PHILADELPHIA - Flying is not as risky for heart patients as doctors once thought, researchers say.
"The important take-home message is that for people with stable coronary disease, all the data points to air travel being safe," said Dr. Stephen Possick, a cardiologist at Yale University and an author of the paper published Tuesday in the Annals of Internal Medicine.
Commercial aircraft are not pressurized to a ground equivalent and the oxygen level is lower at high altitudes. Those factors have long prompted fears that flying could interfere with circulation and endanger passengers with heart or blood vessel problems.
The researchers reviewed dozens of recent studies of people with different kinds of cardiovascular disease, patients with pacemakers and those who had recently undergone heart procedures such as stent implants and angioplasty.
For those whose heart disease was under control and who had no post-surgery troubles or major bouts with chest pain or other troubling symptoms, the risk is low that air travel will create problems, Possick said.
The researchers concluded that people should not travel if they have had a heart attack, an angioplasty or a heart stent implant in the preceding two weeks, or if they have had a coronary artery bypass within the previous three weeks.
People also should not fly if they have an unstable angina, which is chest pain caused by lack of blood flow to the heart; an abnormal heartbeat that is not well controlled by medication; or heart failure that does not respond well to medication.
The report said it is also a good idea for many heart patients to wear below-the-knee compression stockings and get up and walk around during long plane rides to prevent deep vein thrombosis, or blood clots that typically form in the legs and can be painful and even fatal. The authors said there is no hard evidence that taking aspirin during a flight does anything to prevent such clots, so recommendation was made either way.
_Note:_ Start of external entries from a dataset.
Lemma here_back hd A B : NoDup (hd :: addrs (A ++ B)) ->
  (if bool_decide (here hd A = hd) then None else Some (here hd A)) = back None A.
Proof.
  destruct A as [|c A _] using rev_ind; intros H; [by rewrite bool_decide_eq_true_2|]. rewrite here_snoc, back_app. cbn.
  rewrite bool_decide_eq_false_2; [done|]. intros <-. apply NoDup_cons in H as [H _]. apply H. rewrite !map_app. cbn. set_solver.
Qed.

(** The state in front of [insert_end]. *)
Record linked (z : zskiplist) (A : list cell) (x : cell) (B : list cell) : Prop := {
  li_head : meta_at z (zsl_header z) = Some (None, S754_zero false, None, ZSKIPLIST_MAXLEVEL);
  li_A : cells_ok z None A;
  li_x : exists b, meta_at z (c_addr x) = Some (Some (c_obj x), c_score x, b, c_h x);
  li_B : cells_ok z (back None A) B;
  li_lvl : forall i, (i < zsl_level z)%nat -> lvl_ok z i (A ++ [x] ++ B);
  li_above : forall i, (zsl_level z <= i < ZSKIPLIST_MAXLEVEL)%nat -> forward <$> entry z (zsl_header z) i = Some None;
  li_nodup : NoDup (zsl_header z :: addrs (A ++ [x] ++ B));
  li_fresh : forall a, (zsl_fresh z <= a)%positive -> zsl_nodes z !! a = None;
  li_tail : zsl_tail z = back None (A ++ B);
  li_len : zsl_length z + 1 = Z.of_nat (length (A ++ [x] ++ B));
  li_bound : Z.of_nat (length (A ++ [x] ++ B)) < 2 ^ 32;
  li_heights : Forall (fun c => 1 <= c_h c <= zsl_level z)%nat (A ++ [x] ++ B);
  li_level : (1 <= zsl_level z <= ZSKIPLIST_MAXLEVEL)%nat
}.

Lemma insert_end_ok z A x B : linked z A x B ->
  exists z', insert_end (c_addr x) (back None A) z = Done (c_addr x, z') /\ rep z' (A ++ [x] ++ B) /\ same_dom z z' /\ zsl_header z' = zsl_header z.
Proof.
  intros [K1 K2 [b0 K3] K4 K5 K6 K7 K8 K9 K10 K11 K12 K13]. destruct (nodup_cells _ _ _ _ K7) as (HndB & HhB & HAB). destruct (nodup_parts _ _ _ _ K7) as [HA HB].
  assert (HxB : c_addr x ∉ addrs B) by (intros H; apply (HB _ H); by left).
  assert (Hxn : forall a, a ∈ zsl_header z :: addrs A -> a <> c_addr x) by (intros a Ha ->; destruct (HA _ Ha) as [H _]; apply H; by left).
  destruct (set_backward_ok (c_addr x) (back None A) z _ _ _ _ K3) as (z1 & E1 & He1 & Hm1 & Ho1 & Hr1).
  unfold insert_end. rewrite (prog_bind_step _ _ _ _ _ E1). apply Forall_app in K12 as [K12 K14]. apply Forall_cons in K14 as [K14 K15].
  assert (Hx0 : entry z1 (c_addr x) 0 = Some (lv 0 B)).
  { rewrite He1, <- (here_snoc (zsl_header z) A x). apply K5; [lia|by rewrite <- app_assoc|apply tall_snoc; lia]. }
  destruct (entry_read _ _ _ _ Hx0) as (n & Hn & Hl). rewrite (prog_bind_step _ _ _ _ _ Hn), Hl, bind_lift, (lv_0 _ _ K15).
  destruct (relink_ok z1 (Some (c_addr x)) (back None A) B (back None A)) as (z2 & E2 & He2 & Hc2 & Hm2 & Ht2 & Hr2); [done| | |].
  { eapply cells_frame; [|exact K4]. intros a Ha. apply Ho1. by intros ->. }
  { rewrite Hr1. cbn. by rewrite K9, back_app. }
  rewrite (prog_bind_step _ _ _ _ _ E2). run. eexists. split; [reflexivity|].
  assert (Hh2 : zsl_header z2 = zsl_header z) by (by rewrite Hr2, Hr1). assert (Hl2 : zsl_level z2 = zsl_level z) by (by rewrite Hr2, Hr1).
  assert (Hlen : zsl_length z2 = zsl_length z) by (by rewrite Hr2, Hr1).
  assert (HxM : meta_at z2 (c_addr x) = Some (Some (c_obj x), c_score x, back None A, c_h x)) by (by rewrite Hm2).
  assert (Hd : same_dom z z2).
  { apply (same_dom_trans z z1 z2).
    - intros a. destruct (decide (a = c_addr x)) as [->|Hne]; [by rewrite Hm1, K3|by rewrite Ho1].
    - apply (cells_dom z1 z2 (back None A) (Some (c_addr x)) B); [|done|done]. eapply cells_frame; [|exact K4]. intros a Ha. apply Ho1. by intros ->. }
  assert (HcA : cells_ok z2 None A).
  { eapply cells_frame; [|exact K2]. intros a Ha. rewrite Hm2 by (by apply HAB). apply Ho1, Hxn. by right. }
  split; [|by split]. split; cbn [zsl_nodes zsl_fresh zsl_header zsl_tail zsl_length zsl_level set_zsl_length]; rewrite ?Hh2, ?Hl2; try done.
  - change (meta_at z2 (zsl_header z) = Some (None, S754_zero false, None, ZSKIPLIST_MAXLEVEL)). by rewrite Hm2, Ho1 by (done || apply Hxn; by left).
  - apply cells_app. split; [by eapply cells_frame; [|exact HcA]|]. split; [done|]. by eapply cells_frame; [|exact Hc2].
  - intros i Hi. eapply lvl_ok_eq; [|intros a _|by apply K5]; [done|]. cbn. by rewrite <- He1, <- He2.
  - intros i Hi. change (forward <$> entry z2 (zsl_header z) i = Some None). rewrite He2, He1. by apply K6.
  - apply (fresh_dom z z2 Hd); [by rewrite Hr2, Hr1|done].
  - by rewrite Ht2, !back_app.
  - rewrite Hlen, K10, to_u_small; [done|unfold in_u; lia].
  - apply Forall_app. split; [done|]. by constructor.
Qed.

Definition with_node (x : positive) (n : zskiplistNode) (z : zskiplist) : zskiplist :=
  set_zsl_fresh (Pos.succ x) (set_zsl_nodes (<[x := n]> (zsl_nodes z)) z).

Lemma fresh_new z L : rep z L -> zsl_fresh z ∉ zsl_header z :: addrs L.
Proof.
  intros Hr Hin. pose proof (rp_fresh _ _ Hr (zsl_fresh z) ltac:(lia)) as Hf.
  assert (Hs : is_Some (meta_at z (zsl_fresh z))).
  { apply elem_of_cons in Hin as [->|Hin]; [by rewrite (rp_head _ _ Hr)|]. eapply cells_in; [apply (rp_cells _ _ Hr)|done]. }
  apply is_Some_meta in Hs. rewrite Hf in Hs. by destruct Hs.
Qed.

Lemma nodup_with hd A x B : NoDup (hd :: addrs (A ++ B)) -> c_addr x ∉ hd :: addrs (A ++ B) -> NoDup (hd :: addrs (A ++ [x] ++ B)).
Proof.
  rewrite !map_app. cbn. intros [Hh H]%NoDup_cons Hx. apply NoDup_app in H as (H1 & H2 & H3). apply NoDup_cons. split; [set_solver|].
  apply NoDup_app. split; [done|]. split; [set_solver|]. apply NoDup_cons. split; [set_solver|done].
Qed.

Section Insert.
Context (junk : zskiplistLevel) (z : zskiplist) (A B : list cell) (update : list (positive * Z)) (x : cell).
Hypothesis Hrep : rep z (A ++ B).
Hypothesis Hu : good_update z update A.
Hypothesis Hx : c_addr x = zsl_fresh z.
Hypothesis Hh : (1 <= c_h x <= zsl_level z)%nat.
Hypothesis Hlen : Z.of_nat (length (A ++ B)) + 1 < 2 ^ 32.

Let z0 := with_node (c_addr x) (mkNode (Some (c_obj x)) (c_score x) None (replicate (c_h x) junk)) z.

Lemma with_node_old a : a ∈ zsl_header z :: addrs (A ++ B) -> zsl_nodes z0 !! a = zsl_nodes z !! a.
Proof using Hrep Hx.
  intros Ha. cbn. rewrite lookup_insert_ne; [done|]. intros <-. rewrite Hx in Ha. by apply (fresh_new _ _ Hrep) in Ha.
Qed.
Dr. Gerald Fletcher, a spokesman for the American Heart Association, said the guidelines provide a good rule of thumb.
"Flying is a part of life, and in general it's not problematic," he said. "Heart disease is so common, and there's no need to frighten people into thinking they can't travel."
While none of the findings are new - the Aerospace Medical Association published similar guidelines in 2002 - Possick said the review puts together recent research in a way that family doctors can use and share with their patients.